Indeks Terpopuler News Lifestyle

Bejat! Ayah Kandung Cabuli Dua Anak Kandungnya Sejak 2018

M Nurhadi Selasa, 28 Juli 2020 | 18:43 WIB

Bejat! Ayah Kandung Cabuli Dua Anak Kandungnya Sejak 2018
Ilustrasi korban pelecehan seksual (Unsplash/Zohre)

SF lalu bertanya kepada korban tentang kejadian itu, dan korban mengaku telah dicabuli oleh ayahnya sejak tahun 2018, kata Kompol Martuasah Tobing.

SuaraSumsel.id - Seorang ayah di Medan berinisial MBM (42) diamankan Polrestabes Medan lantaran tega mencabuli dua anak kandungnya sendiri. Tidak cukup sampai disitu, pelaku bahkan sudah melakukan perbuatan bejatnya tersebut sejak taun 2018 silam.

Berdasarkan informasi yang disampaikan Kabarmedan.com (jaringan Suara.com), kebejatan pelaku tersebut ketahuan istri pelaku SF (33) yang tak lain merupakan ibu dari korban pada Minggu sore (26/7/2020).

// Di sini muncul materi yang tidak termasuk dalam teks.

(* ===== verification/RekeyPath.v ===== *)
(** * What a rotation of the data key leaves at the path when it fails

    Opening ([Chisel::open] of [src/lib.rs]) reads the file and writes nothing of one that
    exists, so that [rekey] ([src/rekey.rs]) changes the database only by its rename. *)

From S2P Require Export Rekey OpenProps.

Module RekeyPath.
Import TxnAlloc Txn PageCache CacheStore CacheReuse Recovery Api Rekey TxnFile.

Section path.
Context `{HX : Xxh3} `{HO : HashOrder} `{HC : Primitives}.

(** ** Opening a database writes nothing *)

Definition bytesR (c c' : PageCache) : Prop := file_bytes c' = file_bytes c.

#[local] Instance bytesR_pre : PreOrder bytesR.
Proof. split; unfold bytesR; [by intros c | congruence]. Qed.

Lemma file_bytesR {A} (m : M PageCache A) : keeps fileR m → keeps bytesR m.
Proof. intros Hm c. apply (Hm c). Qed.

Lemma bytes_unit id : keeps bytesR (on_io (PageIo.read_page_unit id)).
Proof.
  intros c. unfold on_io, PageIo.read_page_unit, bind, reads, PageIo.on_backing. cbn [Datatypes.id].
  destruct (_ <=? _); [by destruct c |]. destruct (_ <? _); [by destruct c |].
  pose proof (file_read (id * PageIo.stride (io c)) (PageIo.stride (io c)) (crash PanicSlice) (λ b, eq_refl) (PageIo.backing (io c))) as Hr.
  destruct (Backing.read_at _ _ _ _) as [r b]. exact Hr.
Qed.

Lemma bytes_page id : keeps bytesR (on_io (PageIo.read_page id)).
Proof.
  intros c. pose proof (bytes_unit id c) as Hu. revert Hu. unfold on_io, PageIo.read_page, bind, reads, assert_that. cbn [Datatypes.id].
  destruct (_ =? _); [done | by destruct c].
Qed.

Lemma bytes_stride n : keeps bytesR (on_io (PageIo.set_stride n)).
Proof.
  intros c. unfold on_io, PageIo.set_stride, bind, PageIo.on_backing, Backing.ask, writes, bytesR, file_bytes.
  destruct (Backing.file_backed _); [| done]. by destruct (Backing.answers _).
Qed.

Lemma bytes_slots idx : keeps bytesR (read_slots idx).
Proof.
  induction idx as [| i idx IH]; cbn [read_slots]; [intros c; reflexivity |]. intros c. pose proof (bytes_unit i c) as Hu.
  destruct (on_io _ c) as [[u | [] | p] c1]; cbn [snd] in *; try done. destruct (_ <? _); [done |]. specialize (IH c1).
  destruct (read_slots idx c1) as [[out | |] c2]; cbn [snd] in *; by etransitivity.
Qed.

#[local] Hint Resolve bytes_page bytes_stride bytes_slots : keeps.

Lemma bytes_writes (f : PageCache → PageCache) : (∀ c, file_bytes (f c) = file_bytes c) → keeps bytesR (writes f).
Proof. intros Hf c. apply Hf. Qed.

Lemma bytes_count_slots es m : keeps bytesR (count_slots es m).
Proof. revert m. induction es as [| [x e] es IH]; intros m; cbn [count_slots]; keeps. Qed.

Lemma bytes_rebuild sb dek : keeps bytesR (rebuild sb dek).
Proof.
  pose proof (λ r, file_bytesR _ (ht_recover_keeps fileR r)) as H1. pose proof (λ t r, file_bytesR _ (ht_iter_keeps fileR t r)) as H2.
  pose proof (λ r, file_bytesR _ (rx_recover_keeps fileR r)) as H3. pose proof bytes_count_slots.
  unfold rebuild. apply keeps_bind; [apply _ | by apply bytes_writes |]. intros _. cbv zeta. keeps.
Qed.

Lemma open_existing_reads key : keeps bytesR (open_existing key).
Proof.
  pose proof bytes_rebuild. unfold open_existing, find_candidates, read_candidates, check_header, unlock_body, check_fields, fail.
  repeat (cbv zeta; lazymatch goal with |- keeps _ (writes _) => apply bytes_writes; by intros [] | _ => keeps_step end).
Qed.
(** ** Opening a path *)

Definition contentsR (p p' : Path) : Prop := contents p' = contents p.

#[local] Instance contentsR_pre : PreOrder contentsR.
Proof. split; unfold contentsR; [by intros p | congruence]. Qed.

Lemma call_keeps : keeps contentsR os_call.
Proof. intros p. unfold os_call, bind, reads. cbn [id]. by destruct (os_answers p) as [| [[k n] |] rest]. Qed.

(** A file of some bytes stays, and is what was opened. *)
Lemma open_file_reads bs ro p :
  contents p = Some bs →
  let '(r, p') := open_file ro p in contents p' = Some bs ∧ ∀ i, r = Ok i → Backing.bytes (PageIo.backing i) = bs.
Proof.
  intros Hp. assert (Hk : ∀ p1, contents p1 = Some bs → contents (os_call p1).2 = Some bs) by (intros p1 <-; apply call_keeps).
  unfold open_file. unfold bind at 1. pose proof (Hk p Hp) as H1. destruct (os_call p) as [[[] | |] p1]; cbn [fst snd] in *; [| done | done].
  unfold bind at 1, reads at 1. cbn [id]. rewrite H1. unfold bind at 1. cbn [ret]. unfold bind at 1.
  match goal with |- context [match ?m p1 with _ => _ end] => assert (H2 : contents (m p1).2 = Some bs); [| destruct (m p1) as [[[] | |] p2]] end; cbn [fst snd] in *; try done.
  { destruct ro; [done |]. unfold bind at 1. pose proof (Hk p1 H1) as H2. destruct (os_call p1) as [[[] | |] p2]; cbn [snd] in *; [| done | done].
    unfold bind, reads. cbn [id]. destruct (_ =? 0); [by apply Hk | done]. }
  unfold bind at 1, reads. cbn [id]. destruct (locked p2); [done |]. unfold bind at 1. pose proof (Hk p2 H2) as H3.
  destruct (os_call p2) as [[[] | |] p3]; cbn [fst snd] in *; [| done | done]. unfold bind, ret. cbn [id]. split; [done |]. intros i [= <-]. cbn. by rewrite H3.
Qed.

Lemma byte_len_bytes i : Backing.bytes (PageIo.backing (PageIo.byte_len i).2) = Backing.bytes (PageIo.backing i).
Proof.
  unfold PageIo.byte_len, bind, PageIo.on_backing, Backing.ask. destruct (Backing.file_backed _); [| done].
  by destruct (Backing.answers _) as [| [[k n] |] rest].
Qed.

Lemma validate_keeps {S} params (s : S) : (validate_argon2_params params s).2 = s.
Proof. unfold validate_argon2_params. destruct params as [a |]; [| done]. by destruct (Crypto.argon2_params_out_of_range a). Qed.

(** Where nothing may be created, opening leaves the contents of the path, on every outcome. *)
Lemma open_keeps options rnd nonces p :
  create_if_missing options = false → contents (Api.open options rnd nonces p).2 = contents p.
Proof.
  intros Hc. unfold Api.open, validate_superblock_count. unfold bind at 1. destruct (_ || _); [done |]. cbn [ret].
  unfold bind at 1. pose proof (validate_keeps (argon2_params options) p) as Ev.
  destruct (validate_argon2_params _ p) as [[[] | |] p0]; cbn [snd] in *; subst p0; [| done | done].
  unfold bind at 1, reads at 1. cbn [id]. rewrite Hc. cbn [negb]. rewrite andb_true_r.
  destruct (contents p) as [bs |] eqn:Ep; [| done]. destruct (0 <? zlen bs); [| done]. cbn [negb].
  pose proof (open_file_reads bs (opt_read_only options) p Ep) as Hi. unfold bind at 1.
  destruct (open_file _ p) as [[i | |] p1]; destruct Hi as [Hf Hi]; cbn [fst snd] in *; [| done | done]. specialize (Hi i eq_refl). unfold bind at 1.
  destruct (0 <? PageIo.page_count i); cbn [ret].
  2:{ unfold bind at 1, on_file. cbn [id]. pose proof (byte_len_bytes i) as Hb. destruct (PageIo.byte_len i) as [[len | |] i1]; cbn [snd] in *.
    - destruct (0 <? len); [cbn; congruence |]. cbn. congruence.
    - cbn. congruence.
    - cbn. congruence. }
  unfold bind at 1, reads. cbn [id]. unfold bind at 1, on_file.
  match goal with |- context [open_existing _ ?c] => pose proof (open_existing_reads (encryption_key options) c) as Hr; destruct (open_existing (encryption_key options) c) as [[t | |] c1] end;
    unfold bytesR, file_bytes in Hr; cbn in *; congruence.
Qed.

(** ** A rotation that fails *)

(** A failed rotation of the key leaves the contents of the path as they were. *)
Lemma rekey_fails key params rnd nonces p s r p' s' :
  rekey key params rnd nonces (p, s) = (r, (p', s')) → r ≠ Ok tt → contents p' = contents p.
Proof.
  intros E Hr. pose proof (open_keeps (rekey_options key) rnd nonces p eq_refl) as Ho. revert E. unfold rekey. unfold bind at 1.
  pose proof (validate_keeps params (p, s)) as Ev.
  destruct (validate_argon2_params params (p, s)) as [[[] | |] x]; cbn [snd] in *; subst x; [| by intros [= <- <- <-] | by intros [= <- <- <-]].
  unfold bind at 1, zoom at 1. cbn [fst snd]. destruct (Api.open _ _ _ p) as [[db | |] p1]; cbn [fst snd] in *; [| intros [= <- <- <-]; done | intros [= <- <- <-]; done].
  unfold bind at 1, zoom at 1. cbn [fst snd]. destruct (rotate _ _ _ _ s) as [[[] | |] s1]; cbn [fst snd]; [| intros [= <- <- <-]; done | intros [= <- <- <-]; done].
  unfold rename, bind at 1, zoom at 1. cbn [fst snd]. destruct (scratch_call s1) as [[[] | |] s2]; [| intros [= <- <- <-]; done | intros [= <- <- <-]; done].
  unfold bind, reads. cbn [snd]. destruct (entry s2); [intros [= <- <- <-]; done | intros [= <- <- <-]; done].
Qed.
End path.
End RekeyPath.
Lemma scrub_slot_spec io j :
  io_inv io → PageIo.stride io = ENC_PAGE_SIZE → 0 ≤ j < PageIo.cached_page_count io →
  spec (λ io', within (.= j) io io' ∧ torn (scrubbed h (unit_at io j)) (unit_at io j) (unit_at io' j))
    (scrub_slot h j) io (λ _ io', unit_at io' j = scrubbed h (unit_at io j)).
Proof.
  intros Hi He Hj. pose proof (unit_at_ok io j Hi He Hj) as Hu. unfold scrub_slot.
  eapply (spec_bind _ _ _ _ (λ u io', io_same io io' ∧ u = unit_at io j)).
  { assert (Hrd := any_spec (io_fault True) _ _ _ _ (read_unit_spec True io j ENC_PAGE_SIZE Hi ltac:(lia) ltac:(done) ltac:(done))).
    eapply spec_conseq; [exact Hrd | |].
    - intros io' Hsm. split; [by apply within_same |]. rewrite (io_same_unit _ _ _ Hsm). apply torn_old.
    - intros u io' Hsm [_ ->]. done. }
  intros u io' [Hw1 _] [Hsm ->]. pose proof (io_same_inv _ _ Hsm Hi) as Hi'. pose proof Hsm as (_ & _ & Hst & Hct).
  pose proof (scrubbed_ok _ Hu) as [Hl Hb].
  destruct (Superblock.overwrite_slot_table h (slice 0 PAGE_SIZE (unit_at io j))) as [image |] eqn:E.
  - rewrite (scrubbed_some _ _ E) in *. assert (Hsp : spec (io_wrote j io') (PageIo.write_page_unit j (splice 0 image (unit_at io j))) io'
      (λ _ io2, unit_at io2 j = splice 0 image (unit_at io j) ∧ PageIo.cached_page_count io2 = Z.max (PageIo.cached_page_count io') (j + 1))).
    { exact (any_spec (io_fault True) _ _ _ _ (write_unit_spec True io' j _ Hi' ltac:(lia) Hb)). }
    pose proof (write_torn io' j (splice 0 image (unit_at io j)) Hi' ltac:(lia) ltac:(congruence)) as Ht.
    rewrite (io_same_unit _ _ _ Hsm) in Ht. destruct Hsp as [Hfr Hp]. split.
    + split; [| done]. eapply within_trans; [exact Hw1 |]. apply within_wrote; [done | lia].
    + unfold post in *. destruct (PageIo.write_page_unit _ _ io').1; [apply Hp | done | done].
  - rewrite (scrubbed_none _ E) in *. apply spec_ret; [split; [done |]; rewrite (io_same_unit _ _ _ Hsm); apply torn_old | by rewrite (io_same_unit _ _ _ Hsm)].
Qed.
(** The slots of a list, all but [t], each after the other. *)
Definition scrub_frame (t : Z) (idx : list Z) (io io' : PageIo.PageIo) : Prop :=
  within (λ j, j ∈ idx ∧ j ≠ t) io io' ∧
  ∀ j, j ∈ idx → j ≠ t → torn (scrubbed h (unit_at io j)) (unit_at io j) (unit_at io' j).

Lemma scrub_frame_refl t idx io : io_inv io → scrub_frame t idx io io.
Proof. intros Hi. split; [by apply within_refl |]. intros j _ _. apply torn_old. Qed.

SF kedapatan melihat suaminya mencabuli anak kandungnya sendiri di dekat tangga di lantai 2 rumahnya.

Menurut penuturan saksi melalui Kasat Reskrim Polrestabes Medan, Kompol Martuasah Tobing, pelaku diduga menggesekkan kemaluannya ke kemaluan korban dengan posisi berdiri. Saat itu pelaku dan korban sedang tidak mengenakan celana. SF yang mengetahui hal itu langsung berteriak dan memaki-maki pelaku yang berprofesi sebagai penjaga malam.

“SF lalu bertanya kepada korban tentang kejadian itu, dan korban mengaku telah dicabuli oleh ayahnya sejak tahun 2018,” kata Kompol Martuasah Tobing, Selasa (28/7/2020).

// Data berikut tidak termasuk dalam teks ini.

(** * WRS-Dojo: the tile tokenizer and the lesson-text importer

    A shallow embedding of [parseWordToTiles], [parseCSVLine] and
    [parseLessonText] (the utility file that follows the application component
    in [src/App.tsx]) and the properties the specification states about them.

    Strings.  A JavaScript string is a sequence of UTF-16 code units.  This
    development works with the code units U+0000..U+00FF: a string is a
    [string] of the standard library and the character with code [n] stands
    for the code unit [n].  On that range [toLowerCase] never changes the
    length of a string, [trim] and the regular-expression class [\s] remove
    the seven characters of [isWhitespace], and the two bullet characters of
    [cleanLine] that lie outside the range cannot occur in an input.

    Outcomes.  A call either returns, throws (the only exception these
    functions can raise is a TypeError on a property read of [undefined]) or,
    in the model only, runs out of the fuel that bounds a loop or a
    self-invocation. *)

From Stdlib Require Import String Ascii List Bool Arith Lia.
Import ListNotations.
Local Open Scope list_scope.
Local Open Scope string_scope.

Inductive outcome (A : Type) : Type :=
| Returned (a : A)
| Thrown
| OutOfFuel.
Arguments Returned {A} a.
Arguments Thrown {A}.
Arguments OutOfFuel {A}.

(** ** String primitives of the host language *)
Module JS.

Definition chr (n : nat) : ascii := ascii_of_nat n.

Definition newline : ascii := chr 10.
Definition tab : ascii := chr 9.
Definition dquote : ascii := chr 34.

Definition inRange (lo hi : nat) (c : ascii) : bool :=
  (lo <=? nat_of_ascii c)%nat && (nat_of_ascii c <=? hi)%nat.

Definition isDigit (c : ascii) : bool := inRange 48 57 c.
Definition isUpper (c : ascii) : bool := inRange 65 90 c.
Definition isLower (c : ascii) : bool := inRange 97 122 c.
Definition isLetter (c : ascii) : bool := isUpper c || isLower c.
(** [[a-zA-Z0-9]] *)
Definition isAlnum (c : ascii) : bool := isLetter c || isDigit c.
(** [\w] *)
Definition isWordChar (c : ascii) : bool := isAlnum c || Ascii.eqb c "_".
(** [\s], and what [trim] removes: TAB, LF, VT, FF, CR, SP, NBSP. *)
Definition isWhitespace (c : ascii) : bool :=
  inRange 9 13 c || Ascii.eqb c " " || Ascii.eqb c (chr 160).
(** What [.] does not match: LF and CR. *)
Definition isLineTerminator (c : ascii) : bool :=
  Ascii.eqb c newline || Ascii.eqb c (chr 13).

Definition lowerChar (c : ascii) : ascii :=
  if isUpper c || (inRange 192 222 c && negb (Ascii.eqb c (chr 215)))
  then chr (nat_of_ascii c + 32) else c.

Fixpoint toLowerCase (s : string) : string :=
  match s with
  | EmptyString => EmptyString
  | String c s' => String (lowerChar c) (toLowerCase s')
  end.

Fixpoint startsWith (s p : string) {struct p} : bool :=
  match p with
  | EmptyString => true
  | String c p' =>
      match s with
      | EmptyString => false
      | String d s' => Ascii.eqb d c && startsWith s' p'
      end
  end.

Fixpoint includes (s p : string) : bool :=
  startsWith s p ||
  match s with
  | EmptyString => false
  | String _ s' => includes s' p
  end.

(** [s.slice(n)] and [s.substring(n)], for [0 <= n]. *)
Fixpoint slice (n : nat) (s : string) : string :=
  match n, s with
  | 0, _ => s
  | S n', String _ s' => slice n' s'
  | S _, EmptyString => EmptyString
  end.

(** [s.substring(0, n)]. *)
Fixpoint take (n : nat) (s : string) : string :=
  match n, s with
  | 0, _ => EmptyString
  | S n', String c s' => String c (take n' s')
  | S _, EmptyString => EmptyString
  end.

(** [s.substring(a, b)]: the two indices are swapped when [a > b] and both
    are clamped to the length. *)
Definition substring (a b : nat) (s : string) : string :=
  take (Nat.max a b - Nat.min a b) (slice (Nat.min a b) s).

(** [s.indexOf(c)] for a one-character needle; [None] stands for [-1]. *)
Fixpoint indexOf (s : string) (c : ascii) : option nat :=
  match s with
  | EmptyString => None
  | String d s' => if Ascii.eqb d c then Some 0 else option_map S (indexOf s' c)
  end.

(** [s.indexOf(c, from)]. *)
Definition indexOfFrom (s : string) (c : ascii) (from : nat) : option nat :=
  option_map (Nat.add from) (indexOf (slice from s) c).

Fixpoint takeWhile (p : ascii -> bool) (s : string) : string :=
  match s with
  | EmptyString => EmptyString
  | String c s' => if p c then String c (takeWhile p s') else EmptyString
  end.

Fixpoint dropWhile (p : ascii -> bool) (s : string) : string :=
  match s with
  | EmptyString => EmptyString
  | String c s' => if p c then dropWhile p s' else s
  end.

Definition isEmpty (s : string) : bool :=
  match s with EmptyString => true | String _ _ => false end.

Definition trimStart (s : string) : string := dropWhile isWhitespace s.

Fixpoint trimEnd (s : string) : string :=
  match s with
  | EmptyString => EmptyString
  | String c s' =>
      let end' := trimEnd s' in
      if isWhitespace c && isEmpty end' then EmptyString else String c end'
  end.

Definition trim (s : string) : string := trimEnd (trimStart s).

(** [s.split(sep)] for a one-character string [sep], and [s.split(re)] for a
    regular expression that is an alternation of single characters.  The
    result is never empty: the empty string splits into one empty piece. *)
Fixpoint splitOn (sep : ascii -> bool) (s : string) : list string :=
  match s with
  | EmptyString => [EmptyString]
  | String c s' =>
      if sep c then EmptyString :: splitOn sep s'
      else match splitOn sep s' with
           | [] => [String c EmptyString]
           | piece :: pieces => String c piece :: pieces
           end
  end.

(** [s.replace(re, '')] for a global single-character class [re]. *)
Fixpoint removeAll (p : ascii -> bool) (s : string) : string :=
  match s with
  | EmptyString => EmptyString
  | String c s' => if p c then removeAll p s' else String c (removeAll p s')
  end.

(** A value in a boolean position: a string is truthy when it is not empty. *)
Definition truthy (s : string) : bool := negb (isEmpty s).

End JS.

(** ** The tile tokenizer *)
Module Tiles.
Import JS.

Inductive TileType : Type :=
| consonant | vowel | vowelTeam | digraph | welded
| suffix | rControl | prefix | syllable | space.

Record TileData : Type := mkTile { text : string; type : TileType }.

Definition weldedSounds : list string :=
  ["all"; "am"; "an"; "ang"; "ing"; "ong"; "ung"; "ank"; "ink"; "onk"; "unk";
   "ild"; "ind"; "old"; "ost"; "olt"; "ive"].

Definition vowelTeams : list string :=
  ["eigh"; "igh";
   "ai"; "ay"; "ee"; "ea"; "ey"; "oi"; "oy"; "oa"; "oe"; "ow"; "ou"; "oo";
   "ue"; "ew"; "au"; "aw"; "ie"; "ei"; "ui"].

Definition digraphs : list string :=
  ["sh"; "ch"; "th"; "wh"; "ck"; "ph"; "qu"; "wr"; "kn"; "gn"; "mb"; "tch"; "dge"].

Definition vowels : list ascii := ["a"; "e"; "i"; "o"; "u"; "y"]%char.

Definition rControlled : list string := ["ar"; "or"; "er"; "ir"; "ur"].

(** The result of matching [remaining] against the syllable pattern (a bar
    at the start, the characters up to the next bar as the group, that bar):
    the whole match and the group. *)
Definition syllableMatch (remaining : string) : option (string * string) :=
  match remaining with
  | String c rest =>
      if Ascii.eqb c "|" then
        match indexOf rest "|" with
        | Some k => Some (String "|" (take k rest ++ "|"), take k rest)
        | None => None
        end
      else None
  | EmptyString => None
  end.

(** The whole match of [remaining.match(/^-([a-zA-Z0-9]+)/)]. *)
Definition suffixMatch (remaining : string) : option string :=
  match remaining with
  | String c rest =>
      if Ascii.eqb c "-" && negb (isEmpty (takeWhile isAlnum rest))
      then Some (String "-" (takeWhile isAlnum rest))
      else None
  | EmptyString => None
  end.

(** The whole match of [remaining.match(/^([a-zA-Z0-9]+)-/)]: the greedy run
    is followed by a hyphen or nothing matches, as a shorter run is followed
    by an alphanumeric character. *)
Definition prefixMatch (remaining : string) : option string :=
  if negb (isEmpty (takeWhile isAlnum remaining))
     && startsWith (dropWhile isAlnum remaining) "-"
  then Some (takeWhile isAlnum remaining ++ "-")
  else None.

(** The override rules 1.5, 4, 5 and 6 share one shape: an opening
    character, a search for the closing one, the interior as the text. *)
Definition delimited (open : string) (close : option nat) (ty : TileType)
    (remaining : string) : option (TileData * string) :=
  if startsWith remaining open then
    match close with
    | Some close =>
        Some (mkTile (substring 1 close remaining) ty,
              slice (close + 1) remaining)
    | None => None
    end
  else None.

(** One [for (const p of table)] block of the automatic cascade. *)
Fixpoint tableMatch (table : list string) (ty : TileType)
    (current remaining : string) : option (TileData * string) :=
  match table with
  | [] => None
  | p :: table' =>
      if startsWith current p
      then Some (mkTile (substring 0 (String.length p) remaining) ty,
                 slice (String.length p) remaining)
      else tableMatch table' ty current remaining
  end.

Definition orElse {A : Type} (o : option A) (k : outcome A) : outcome A :=
  match o with
  | Some a => Returned a
  | None => k
  end.
Notation "o 'otherwise' k" := (orElse o k)
  (at level 61, right associativity, only parsing).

Pelaku mencabuli korban dengan cara meremas payudara korban. Selain itu, pelaku juga menggesek-gesekkan kemaluannya ke kemaluan korban hingga mengeluarkan sperma. Pelaku melakukan perbuatan bejatnya tersebut saat ibu korban sedang berada di luar rumah.

Perbuatan pelaku saat ini sudah dilimpahkan ke SPK Polrestabes Medan pada Senin malam (27/7/2020), sekaligus menyerahkan pelaku dengan Laporan Polisi Nomor : LP/1845/K/VII/2020/Restabes Medan.

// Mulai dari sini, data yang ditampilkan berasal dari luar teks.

(** [initialize]: the new state and the value returned (console output is
    not modelled) *)
Definition initialize (cb : chatbot) : M (chatbot * bool) :=
  collections_data <~ api_get_collections ;;
  failed <~ lift (contains_key "error" collections_data) ;;
  if failed
  then _ <~ lift (getitem collections_data "error") ;; ret (cb, false)
  else
    cs <~ lift (iter collections_data) ;;
    lk <~ lift (fill_lookup cs (collection_lookup cb)) ;;
    ret ({| collections := collections_data; collection_lookup := lk |}, true).

Definition item_url (clean_alias : string) (pointer : json) : string :=
  "https://digitalcollections.aucegypt.edu/digital/collection/"
    ++ clean_alias ++ "/id/" ++ str_of pointer.

(** The lines that one turn of the loop of [format_search_results] appends
    to [output] *)
Definition search_result_lines (i : nat) (record : json)
  : result (list string) :=
  title <- get record "title" (JStr "Untitled") ;;
  date <- get record "date" (JStr "Date unknown") ;;
  collection_alias <- get record "collection" (JStr "") ;;
  pointer <- get record "pointer" (JStr "") ;;
  clean_alias <- Py.lstrip_slash collection_alias ;;
  Ok ((str_of_nat i ++ ". **" ++ str_of title ++ "**")
        :: app (if truthy date && negb (eq_str date "Date unknown")
                then ["   📅 " ++ str_of date] else [])
               ["   🔗 " ++ item_url clean_alias pointer; ""]).

(** [for i, record in enumerate(records, i): ...] *)
Fixpoint search_result_loop (i : nat) (records : list json)
  (output : list string) : result (list string) :=
  match records with
  | [] => Ok output
  | record :: records' =>
      lines <- search_result_lines i record ;;
      search_result_loop (S i) records' (app output lines)
  end.
(* ===== verification/Protocol.v ===== *)
(** * The abstract protocol

    Raft without compaction, messages or persistence: every node has its whole
    log, and the history of the cluster (candidacies, votes, elections, the log
    each leader wrote in its term, the prefixes each node acknowledged) is kept
    as ghost state.  [Cluster.v] shows that the code's steps are steps of this
    protocol; this file proves the protocol safe, once, by rule induction.

    A leader's log of its term, [g_tlog t], is the protocol's central object:
    every log is a prefix of the leader log of its last entry's term
    ([wf_log]), which is the Log Matching property, and the logs that can be
    committed are prefixes of the leader logs of all later terms, which is
    Leader Completeness. *)

From stdpp Require Import functions.
From S2P Require Import Prelude Api Raft.

Local Open Scope Z_scope.

(** ** Logs *)

(** The term at 1-based position [i]; position 0 is the sentinel of term 0. *)
Definition term_at (l : list Entry) (i : nat) : Z :=
  match i with
  | O => 0
  | S j => match l !! j with Some e => e.(Term) | None => 0 end
  end.

Definition lastTerm (l : list Entry) : Z := term_at l (length l).

(** The voter's condition: candidate log [c] against the voter's log [v]. *)
Definition upToDate (c v : list Entry) : Prop :=
  lastTerm v < lastTerm c ∨ (lastTerm c = lastTerm v ∧ (length v ≤ length c)%nat).

(** What an accepted prefix [L] of the leader's log makes of a follower's log:
    nothing if it is there already, otherwise it replaces the log. *)
Definition adopt (L l : list Entry) : list Entry :=
  if decide (L `prefix_of` l) then l else L.

(** ** State *)

Record AState := mkAState {
  a_term : Z → Z;
  a_vote : Z → option Z;
  a_role : Z → NodeState;
  a_log : Z → list Entry;
  a_commit : Z → nat;
  (** (node, term) ↦ the log it stood for election with *)
  g_cand : Z * Z → option (list Entry);
  (** (voter, term) ↦ the candidate it voted for and its own log then *)
  g_vote : Z * Z → option (Z * list Entry);
  (** term ↦ leader, its log when elected, the quorum that elected it *)
  g_elec : Z → option (Z * list Entry * gset Z);
  (** term ↦ the log of the term's leader *)
  g_tlog : Z → list Entry;
  (** (node, term, k): the node's log contained the first [k] entries of the
      leader's log at some moment of the term *)
  g_ack : list (Z * Z * nat)
}.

Kedua korban yang masih berusia 9 dan 10 tahun dilaporkan mengalami trauma berat karena perbuatan pelaku yang tidak lain adalah ayah kandung mereka sendiri.

Pelaku disangkakan dengan Pasal 82 ayat (1),(2) Jo Pasal 76 E dari UU RI No.35 Tahun 2004 tentang perubahan atas UU RI No.23 Tahun 2002 Tentang Perlindungan Anak.